Durch den Export der Hanauer MOX-Anlage könnte der Umwandlungsprozess erheblich beschleunigt und die Kosten könnten gesenkt werden. Andernfalls müßte eine neue MOX-Produktionsanlage in Russland gebaut werden.
Die MOX-Brennelemente dürfen nach dem Wortlaut des unterzeichneten amerikanisch-russischen Abkommens nur in Russland verbrannt werden. Ein Export der Brennelemente in andere Länder bedarf der amerikanischen Zustimmung."
(Quelle: http://www.gernot-erler.de/cms/front_content.php?idcat=44&idart=444)

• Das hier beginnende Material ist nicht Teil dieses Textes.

(** * GO-OCR: the job-dispatch layer of [main.go]

    A shallow embedding of the OCR upload service: the upload handler
    ([uploadHandler]), the worker loop ([ocrWorker]), the per-job routine
    ([processOCRRequest]) with its engine goroutine, the temporary-file
    writer ([writeImageFileOptimized]) and the extension check
    ([isValidImageType]).

    Go strings are byte sequences and are modelled by [string]; byte slices
    by [list Byte.byte]; [time.Duration] and [int64] by [Z] (nanoseconds).
    Errors are modelled by their message, [option string] standing for a
    possibly-nil [error]. *)

From Stdlib Require Import String Ascii List ZArith Lia Bool.
From Stdlib.Strings Require Import Byte.
From Stdlib Require Import DecimalString DecimalPos DecimalZ.
From stdpp Require Import base option list gmap strings.

Open Scope string_scope.
Open Scope Z_scope.

(** ** The Go runtime pieces the program calls *)

(** What the Go standard library decides outside of the ASCII range, and
    what depends on the operating system.  The program only calls these
    through [strings.ToLower], [strings.TrimSpace] and [filepath.Ext]. *)
Class GoPlatform := {
  (** [strings.Map(unicode.ToLower, s)], the slow path of [strings.ToLower] *)
  unicodeToLower : string -> string;
  (** [strings.TrimFunc(s, unicode.IsSpace)] *)
  unicodeTrim : string -> string;
  (** [strings.TrimRightFunc(s, unicode.IsSpace)] *)
  unicodeTrimRight : string -> string;
  (** [os.IsPathSeparator] *)
  IsPathSeparator : ascii -> bool
}.
(** * ppo-pytorch: sample buffer, replay buffer, PPO loss and update loop

    A shallow embedding of the parts of [ppo_pytorch/ppo/ppo.py] and
    [ppo_pytorch/ppo/mppo.py] that the specification talks about, and of
    the step and training loops around them, with those of
    [ppo_pytorch/common/multiplayer_env_trainer.py], followed by the
    properties proved about them.

    Conventions.
    - Python exceptions are values of [exn]; a computation that may raise
      returns a [result].
    - Methods that mutate [self] are state-passing functions: they return the
      object as it is when the call ends, also when the call ends by raising
      (Python does not roll anything back).
    - A numpy array whose two leading axes are (time, actor) is an [ndarray]:
      the list of its time rows together with its actor count.  What lies
      beyond the second axis is one value of the element type.
    - Entries pushed into the replay buffer are taken to have the shape
      beyond the second axis that the buffer was allocated with.
    - A method that draws random numbers is the list of its equally likely
      runs; [np.random.randint(high)] has the outcomes 0 .. high - 1.
    - Tensor arithmetic of the loss and of the advantage estimator is
      elementwise over lists of real numbers (rounding is not modelled). *)

From Stdlib Require Import List ZArith Lia Bool Arith.
From Stdlib Require Import Reals Lra.
Import ListNotations.

Set Implicit Arguments.

(** ** Exceptions *)

Inductive exn : Type :=
| AssertionError
| ValueError
| AttributeError
| TypeError
| IndexError
| ZeroDivisionError.

Inductive result (A : Type) : Type :=
| Ok (a : A)
| Raise (e : exn).

Arguments Ok {A} a.
Arguments Raise {A} e.

(** ** Method bodies

    A method body over an object of type [S] ends with a value or an
    exception, and with the object as the body left it. *)

Module Py.

Definition M (S A : Type) : Type := S -> result A * S.

Definition ret {S A} (a : A) : M S A := fun self => (Ok a, self).

Definition bind {S A B} (m : M S A) (f : A -> M S B) : M S B :=
  fun self =>
    match m self with
    | (Ok a, self') => f a self'
    | (Raise e, self') => (Raise e, self')
    end.

Definition raise {S A} (e : exn) : M S A := fun self => (Raise e, self).

Definition assert {S} (b : bool) : M S unit :=
  if b then ret tt else raise AssertionError.

Definition modify {S} (f : S -> S) : M S unit := fun self => (Ok tt, f self).

Definition get {S A} (f : S -> A) : M S A := fun self => (Ok (f self), self).

(** [for x in xs: body(x)] *)
Fixpoint for_each {S X} (xs : list X) (body : X -> M S unit) : M S unit :=
  match xs with
  | [] => ret tt
  | x :: xs' => bind (body x) (fun _ => for_each xs' body)
  end.

Module Notations.
Notation "x <- m ;; k" := (bind m (fun x => k))
  (at level 61, m at next level, right associativity).
Notation "m ;;; k" := (bind m (fun _ => k))
  (at level 61, right associativity).
End Notations.

End Py.

(** ** numpy helpers *)

Module np.

(** An array of shape (len rows, shape1, ...). *)
Record ndarray (X : Type) : Type := mk_ndarray {
  shape1 : nat;
  rows : list (list X)
}.

Arguments mk_ndarray {X} shape1 rows.

Definition shape0 {X} (a : ndarray X) : nat := length (rows a).

(** Every row has [shape1] entries: the array is rectangular. *)
Definition rectangular {X} (a : ndarray X) : Prop :=
  Forall (fun row => length row = shape1 a) (rows a).

(** [np.zeros((n, m, ...))]: negative dimensions are refused. *)
Definition zeros {X} (zero : X) (n m : Z) : result (ndarray X) :=
  if ((n <? 0) || (m <? 0))%Z then Raise ValueError
  else Ok (mk_ndarray (Z.to_nat m) (repeat (repeat zero (Z.to_nat m)) (Z.to_nat n))).

(** Position denoted by the bound [n] of a slice over [len] items: a negative
    bound counts from the end, and bounds are clipped to the array. *)
Definition slice_bound (n : Z) (len : nat) : nat :=
  if (n <? 0)%Z then Z.to_nat (Z.of_nat len + n) else Nat.min (Z.to_nat n) len.

(** [a[:n]] and [a[n:]] along the time axis. *)
Definition slice_to {X} (n : Z) (a : ndarray X) : ndarray X :=
  mk_ndarray (shape1 a) (firstn (slice_bound n (shape0 a)) (rows a)).

Definition slice_from {X} (n : Z) (a : ndarray X) : ndarray X :=
  mk_ndarray (shape1 a) (skipn (slice_bound n (shape0 a)) (rows a)).

(** Broadcasting of one axis to length [k]: the lengths agree, or the source
    has length one and is repeated. *)
Definition broadcast_axis {Y} (src : list Y) (k : nat) : option (list Y) :=
  if length src =? k then Some src
  else match src with
       | [y] => Some (repeat y k)
       | _ => None
       end.

(** A row of one entry stretched to [a] entries. *)
Definition stretch {X} (row : list X) (a : nat) : list X :=
  match row with
  | x :: _ => repeat x a
  | [] => []
  end.

(** Broadcasting of a (time, actor) array to the shape (k, a). *)
Definition broadcast_to {X} (src : ndarray X) (k a : nat) : option (list (list X)) :=
  match broadcast_axis (rows src) k with
  | None => None
  | Some rs =>
      if shape1 src =? a then Some rs
      else if shape1 src =? 1
           then Some (map (fun row => stretch row a) rs)
           else None
  end.

(** [dst[a:b] = src] for [0 <= a <= b]. *)
Definition set_slice {X} (dst : ndarray X) (a b : nat) (src : ndarray X)
  : result (ndarray X) :=
  let a' := Nat.min a (shape0 dst) in
  let b' := Nat.min b (shape0 dst) in
  let k := b' - a' in
  match broadcast_to src k (shape1 dst) with
  | Some rs =>
      Ok (mk_ndarray (shape1 dst) (firstn a' (rows dst) ++ rs ++ skipn (a' + k) (rows dst)))
  | None => Raise ValueError
  end.

(** [src[a:b, r]] for [0 <= a <= b] and [0 <= r < shape1]: the entries of
    actor [r] over the time slice. *)
Fixpoint column {X} (r : nat) (rs : list (list X)) : result (list X) :=
  match rs with
  | [] => Ok []
  | row :: rs' =>
      match nth_error row r, column r rs' with
      | Some x, Ok xs => Ok (x :: xs)
      | None, _ => Raise IndexError
      | _, Raise e => Raise e
      end
  end.

Definition get_window {X} (src : ndarray X) (a b r : nat) : result (list X) :=
  let a' := Nat.min a (shape0 src) in
  let b' := Nat.min b (shape0 src) in
  if r <? shape1 src
  then column r (firstn (b' - a') (skipn a' (rows src)))
  else Raise IndexError.

(** Replace entry [i] of a row. *)
Definition set_nth {X} (i : nat) (x : X) (row : list X) : list X :=
  if i <? length row then firstn i row ++ x :: skipn (S i) row else row.

Fixpoint set_column_rows {X} (i : nat) (col : list X) (rs : list (list X)) : list (list X) :=
  match rs, col with
  | row :: rs', x :: col' => set_nth i x row :: set_column_rows i col' rs'
  | _, _ => rs
  end.

(** [dst[:, i] = col] for [0 <= i < shape1]. *)
Definition set_column {X} (dst : ndarray X) (i : nat) (col : list X)
  : result (ndarray X) :=
  if i <? shape1 dst
  then match broadcast_axis col (shape0 dst) with
       | Some c => Ok (mk_ndarray (shape1 dst) (set_column_rows i c (rows dst)))
       | None => Raise ValueError
       end
  else Raise IndexError.

(** [np.random.randint(high)]: the uniform distribution over [0, high), as
    the list of its equally likely outcomes; [high <= 0] is refused. *)
Definition randint (high : Z) : result (list Z) :=
  if (high <=? 0)%Z then Raise ValueError
  else Ok (map Z.of_nat (seq 0 (Z.to_nat high))).

End np.

(** ** mppo.py: class ReplayBuffer *)

Module ReplayBuffer.

Import np Py Py.Notations.

Section Buffer.

(** Element types of the four arrays (one actor, one time step) and the
    value [np.zeros] fills them with. *)
Variables St Ac Rw Dn : Type.
Variable st0 : St.
Variable ac0 : Ac.
Variable rw0 : Rw.
Variable dn0 : Dn.

Record t : Type := mk {
  capacity : nat;
  states : option (ndarray St);
  actions : option (ndarray Ac);
  rewards : option (ndarray Rw);
  dones : option (ndarray Dn);
  index : nat;
  full_loop : bool
}.

Definition set_states (v : option (ndarray St)) (self : t) : t :=
  mk (capacity self) v (actions self) (rewards self) (dones self) (index self) (full_loop self).
Definition set_actions (v : option (ndarray Ac)) (self : t) : t :=
  mk (capacity self) (states self) v (rewards self) (dones self) (index self) (full_loop self).
Definition set_rewards (v : option (ndarray Rw)) (self : t) : t :=
  mk (capacity self) (states self) (actions self) v (dones self) (index self) (full_loop self).
Definition set_dones (v : option (ndarray Dn)) (self : t) : t :=
  mk (capacity self) (states self) (actions self) (rewards self) v (index self) (full_loop self).
Definition set_index (v : nat) (self : t) : t :=
  mk (capacity self) (states self) (actions self) (rewards self) (dones self) v (full_loop self).
Definition set_full_loop (v : bool) (self : t) : t :=
  mk (capacity self) (states self) (actions self) (rewards self) (dones self) (index self) v.

Definition M : Type -> Type := Py.M t.

Definition __init__ (capacity : nat) : t :=
  mk capacity None None None None 0 false.

(** [self.field[a:b] = src]; a field that is still [None] takes no item
    assignment. *)
Definition assign_slice {X} (get : t -> option (ndarray X))
    (set : option (ndarray X) -> t -> t) (a b : nat) (src : ndarray X) : M unit :=
  fun self =>
    match get self with
    | None => (Raise TypeError, self)
    | Some dst =>
        match set_slice dst a b src with
        | Ok dst' => (Ok tt, set (Some dst') self)
        | Raise e => (Raise e, self)
        end
    end.

Definition _push_unchecked (states_ : ndarray St) (actions_ : ndarray Ac)
    (rewards_ : ndarray Rw) (dones_ : ndarray Dn) : M unit :=
  fun self =>
    let a := index self in
    let b := index self + shape0 states_ in
    (assign_slice states set_states a b states_ ;;;
     assign_slice actions set_actions a b actions_ ;;;
     assign_slice rewards set_rewards a b rewards_ ;;;
     assign_slice dones set_dones a b dones_ ;;;
     modify (fun self => set_index (index self + shape0 states_) self)) self.

(** The shape checks of [push].  The [ndim] checks hold by typing: every
    array has the two leading axes. *)
Definition same_shape2 {X Y} (x : ndarray X) (y : ndarray Y) : bool :=
  (shape0 x =? shape0 y) && (shape1 x =? shape1 y).

Definition push (states_ : ndarray St) (actions_ : ndarray Ac)
    (rewards_ : ndarray Rw) (dones_ : ndarray Dn) : M unit :=
  assert (same_shape2 rewards_ dones_) ;;;
  assert (same_shape2 rewards_ states_ && same_shape2 rewards_ actions_) ;;;
  (fun self =>
     match states self with
     | None =>
         let actors := shape1 states_ in
         let alloc {X} (zero : X) :=
           Some (mk_ndarray actors (repeat (repeat zero actors) (capacity self))) in
         (Ok tt, mk (capacity self) (alloc st0) (alloc ac0) (alloc rw0) (alloc dn0)
                    (index self) (full_loop self))
     | Some _ => (Ok tt, self)
     end) ;;;
  (fun self =>
     if index self + shape0 states_ <=? capacity self
     then _push_unchecked states_ actions_ rewards_ dones_ self
     else
       let n := (Z.of_nat (capacity self) - Z.of_nat (index self)
                 - Z.of_nat (shape0 states_))%Z in
       (_push_unchecked (slice_to n states_) (slice_to n actions_)
                        (slice_to n rewards_) (slice_to n dones_) ;;;
        modify (set_index 0) ;;;
        _push_unchecked (slice_from n states_) (slice_from n actions_)
                        (slice_from n rewards_) (slice_from n dones_) ;;;
        modify (set_full_loop true)) self).

Definition __len__ (self : t) : nat := Nat.min (index self) (capacity self).

(** *** sample *)

(** A method body that draws random numbers: the list of its equally
    likely runs, each ending like a method body does. *)
Definition P (A : Type) : Type := t -> list (result A * t).

Definition pret {A} (a : A) : P A := fun self => [(Ok a, self)].

Definition pbind {A B} (m : P A) (f : A -> P B) : P B :=
  fun self =>
    flat_map (fun run : result A * t =>
                match run with
                | (Ok a, self') => f a self'
                | (Raise e, self') => [(Raise e, self')]
                end) (m self).

Definition lift {A} (r : result A) : P A := fun self => [(r, self)].

Definition read {A} (f : t -> A) : P A := fun self => [(Ok (f self), self)].

(** [self.field.shape], [self.field.dtype], [self.field[...]]: none of them
    exists on [None]. *)
Definition attr {A} (f : t -> option A) : P A :=
  fun self =>
    match f self with
    | Some a => [(Ok a, self)]
    | None => [(Raise AttributeError, self)]
    end.

Definition draw (high : Z) : P Z :=
  fun self =>
    match randint high with
    | Ok xs => map (fun x => (Ok x, self)) xs
    | Raise e => [(Raise e, self)]
    end.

Aus dem letzten Satz geht hervor, daß bereits im Jahr 2000 an den Einsatz von MOX-Brennelementen in deutschen AKW gedacht wurde. Und um der in der Darstellung Erlers enthaltenen Propaganda und Geschichtsklitterung keinen Vorschub zu leisten, muß hier klargestellt werden: Es ging in den Jahren nach 2000 keineswegs um atomare Abrüstung - tatsächlich wurde munter weiter aufgerüstet. Anlaß für die begrenzte Hilfestellung bei der Entsorgung russischer Altbestände war die Sorge, die meist völlig ungesichert gelagerten Uran- und Plutonium-Bestände könnten Terrorgruppen oder unberechenbaren Diktatoren in die Hände fallen ("Proliferationsrisiko").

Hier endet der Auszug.